**What you need to do:**
Reproduce the entries. Match every word.

[Collected data entries]
------------

Definition eventPayload (detail justification : string) : result error string :=
  let detail := if len detail =? 0 then "{}" else detail in
  match parse_all detail with
  | None => Err (EWrapped ErrInvalid "detail must be valid JSON")
  | Some v =>
    if maxJSON <? len detail then Err (EWrapped ErrInvalid "detail exceeds 64 KiB")
    else Ok (print (JObj (payload_members justification v)))
  end.

Section events.
Context `{SQLite}.

(** The row [appendEvent] inserts; the journal id is the table's next. *)
Definition event_row_of (event : Event) (id : Z) : event_row :=
  mkEventRow id event.(E_Type) (format event.(E_OccurredAt)) event.(E_RequestID) event.(E_Actor) event.(E_Role)
    event.(E_ResourceType) event.(E_ResourceID) (nullText event.(E_MaintenanceID)) (nullText event.(E_TargetID))
    (nullText event.(E_FromState)) (nullText event.(E_ToState)) (nullInt event.(E_FromVersion))
    (nullInt event.(E_ToVersion)) (nullInt event.(E_AggregateVersion)) event.(E_Payload).

(** The event with the defaults [appendEvent] fills in. *)
Definition with_defaults (event : Event) : Event :=
  let audit := auditValues (mkAudit event.(E_Actor) event.(E_Role) event.(E_RequestID)) in
  mkEvent event.(E_ID) event.(E_Type) event.(E_OccurredAt) audit.(RequestID) audit.(Actor) audit.(Role)
    event.(E_ResourceType) event.(E_ResourceID) event.(E_MaintenanceID) event.(E_TargetID) event.(E_FromState)
    event.(E_ToState) event.(E_FromVersion) event.(E_ToVersion) event.(E_AggregateVersion)
    (if len event.(E_Payload) =? 0 then "{}" else event.(E_Payload)).

Definition appendEvent (event : Event) : tx () :=
  if String.eqb event.(E_Type) "" || String.eqb event.(E_ResourceType) "" || String.eqb event.(E_ResourceID) ""
     || is_zero event.(E_OccurredAt)
  then fail (EWrapped ErrInvalid "event identity is required")
  else
    let event := with_defaults event in
    if negb (valid event.(E_Payload)) then fail (EWrapped ErrInvalid "event payload must be valid JSON")
    else exec (insert_event (event_row_of event)).
End events.

(** * Inversion of transactions that succeed *)

Lemma perform_bind {A B} (m : tx A) (f : A → tx B) d :
  perform (m ≫= f) d = match perform m d with Ok (a, d') => perform (f a) d' | Err e => Err e end.
Proof.
  unfold mbind, tx_bind. revert d. induction m as [a|e|k IH|g k IH]; intros d; cbn; [done|done|apply IH|].
  destruct (g d) as [[n d']|e]; apply IH.
Qed.

Lemma tx_bind_inv {A B} (m : tx A) (f : A → tx B) d b d2 : perform (m ≫= f) d = Ok (b, d2) →
  ∃ a d1, perform m d = Ok (a, d1) ∧ perform (f a) d1 = Ok (b, d2).
Proof. rewrite perform_bind. destruct (perform m d) as [[a d1]|]; [eauto|discriminate]. Qed.

Lemma query_inv {A} (f : db → A) d a d1 : query f d = Ok (a, d1) → a = f d ∧ d1 = d.
Proof. cbn. by intros [= -> ->]. Qed.

Lemma ensure_inv b e d u d1 : ensure b e d = Ok (u, d1) → b = true ∧ d1 = d.
Proof. unfold ensure. destruct b; [|discriminate]. by intros [= _ ->]. Qed.

Lemma exec_inv f d u d1 : exec f d = Ok (u, d1) → f d = Ok d1.
Proof. cbn. unfold no_rows. destruct (f d); cbn; [|discriminate]. by intros [= _ ->]. Qed.

Lemma exec_rows_inv f d n d1 : exec_rows f d = Ok (n, d1) → f d = Ok (n, d1).
Proof. cbn. destruct (f d) as [[n' d']|]; cbn; [|discriminate]. by intros [= -> ->]. Qed.

Lemma lift_inv {A} (r : result error A) d a d1 : lift r d = Ok (a, d1) → r = Ok a ∧ d1 = d.
Proof. unfold lift. destruct r; [|discriminate]. by intros [= -> ->]. Qed.

Lemma ret_inv {A} (a b : A) (d d1 : db) : (mret a : tx A) d = Ok (b, d1) → b = a ∧ d1 = d.
Proof. unfold mret, tx_ret. by intros [= -> ->]. Qed.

------------

**Answer section:**
Definition eventPayload (detail justification : string) : result error string :=
  let detail := if len detail =? 0 then "{}" else detail in
  match parse_all detail with
  | None => Err (EWrapped ErrInvalid "detail must be valid JSON")
  | Some v =>
    if maxJSON <? len detail then Err (EWrapped ErrInvalid "detail exceeds 64 KiB")
    else Ok (print (JObj (payload_members justification v)))
  end.

Section events.
Context `{SQLite}.

(** The row [appendEvent] inserts; the journal id is the table's next. *)
Definition event_row_of (event : Event) (id : Z) : event_row :=
  mkEventRow id event.(E_Type) (format event.(E_OccurredAt)) event.(E_RequestID) event.(E_Actor) event.(E_Role)
    event.(E_ResourceType) event.(E_ResourceID) (nullText event.(E_MaintenanceID)) (nullText event.(E_TargetID))
    (nullText event.(E_FromState)) (nullText event.(E_ToState)) (nullInt event.(E_FromVersion))
    (nullInt event.(E_ToVersion)) (nullInt event.(E_AggregateVersion)) event.(E_Payload).

(** The event with the defaults [appendEvent] fills in. *)
Definition with_defaults (event : Event) : Event :=
  let audit := auditValues (mkAudit event.(E_Actor) event.(E_Role) event.(E_RequestID)) in
  mkEvent event.(E_ID) event.(E_Type) event.(E_OccurredAt) audit.(RequestID) audit.(Actor) audit.(Role)
    event.(E_ResourceType) event.(E_ResourceID) event.(E_MaintenanceID) event.(E_TargetID) event.(E_FromState)
    event.(E_ToState) event.(E_FromVersion) event.(E_ToVersion) event.(E_AggregateVersion)
    (if len event.(E_Payload) =? 0 then "{}" else event.(E_Payload)).

Definition appendEvent (event : Event) : tx () :=
  if String.eqb event.(E_Type) "" || String.eqb event.(E_ResourceType) "" || String.eqb event.(E_ResourceID) ""
     || is_zero event.(E_OccurredAt)
  then fail (EWrapped ErrInvalid "event identity is required")
  else
    let event := with_defaults event in
    if negb (valid event.(E_Payload)) then fail (EWrapped ErrInvalid "event payload must be valid JSON")
    else exec (insert_event (event_row_of event)).
End events.

(** * Inversion of transactions that succeed *)

Lemma perform_bind {A B} (m : tx A) (f : A → tx B) d :
  perform (m ≫= f) d = match perform m d with Ok (a, d') => perform (f a) d' | Err e => Err e end.
Proof.
  unfold mbind, tx_bind. revert d. induction m as [a|e|k IH|g k IH]; intros d; cbn; [done|done|apply IH|].
  destruct (g d) as [[n d']|e]; apply IH.
Qed.

Lemma tx_bind_inv {A B} (m : tx A) (f : A → tx B) d b d2 : perform (m ≫= f) d = Ok (b, d2) →
  ∃ a d1, perform m d = Ok (a, d1) ∧ perform (f a) d1 = Ok (b, d2).
Proof. rewrite perform_bind. destruct (perform m d) as [[a d1]|]; [eauto|discriminate]. Qed.

Lemma query_inv {A} (f : db → A) d a d1 : query f d = Ok (a, d1) → a = f d ∧ d1 = d.
Proof. cbn. by intros [= -> ->]. Qed.

Lemma ensure_inv b e d u d1 : ensure b e d = Ok (u, d1) → b = true ∧ d1 = d.
Proof. unfold ensure. destruct b; [|discriminate]. by intros [= _ ->]. Qed.

Lemma exec_inv f d u d1 : exec f d = Ok (u, d1) → f d = Ok d1.
Proof. cbn. unfold no_rows. destruct (f d); cbn; [|discriminate]. by intros [= _ ->]. Qed.

Lemma exec_rows_inv f d n d1 : exec_rows f d = Ok (n, d1) → f d = Ok (n, d1).
Proof. cbn. destruct (f d) as [[n' d']|]; cbn; [|discriminate]. by intros [= -> ->]. Qed.

Lemma lift_inv {A} (r : result error A) d a d1 : lift r d = Ok (a, d1) → r = Ok a ∧ d1 = d.
Proof. unfold lift. destruct r; [|discriminate]. by intros [= -> ->]. Qed.

Lemma ret_inv {A} (a b : A) (d d1 : db) : (mret a : tx A) d = Ok (b, d1) → b = a ∧ d1 = d.
Proof. unfold mret, tx_ret. by intros [= -> ->]. Qed.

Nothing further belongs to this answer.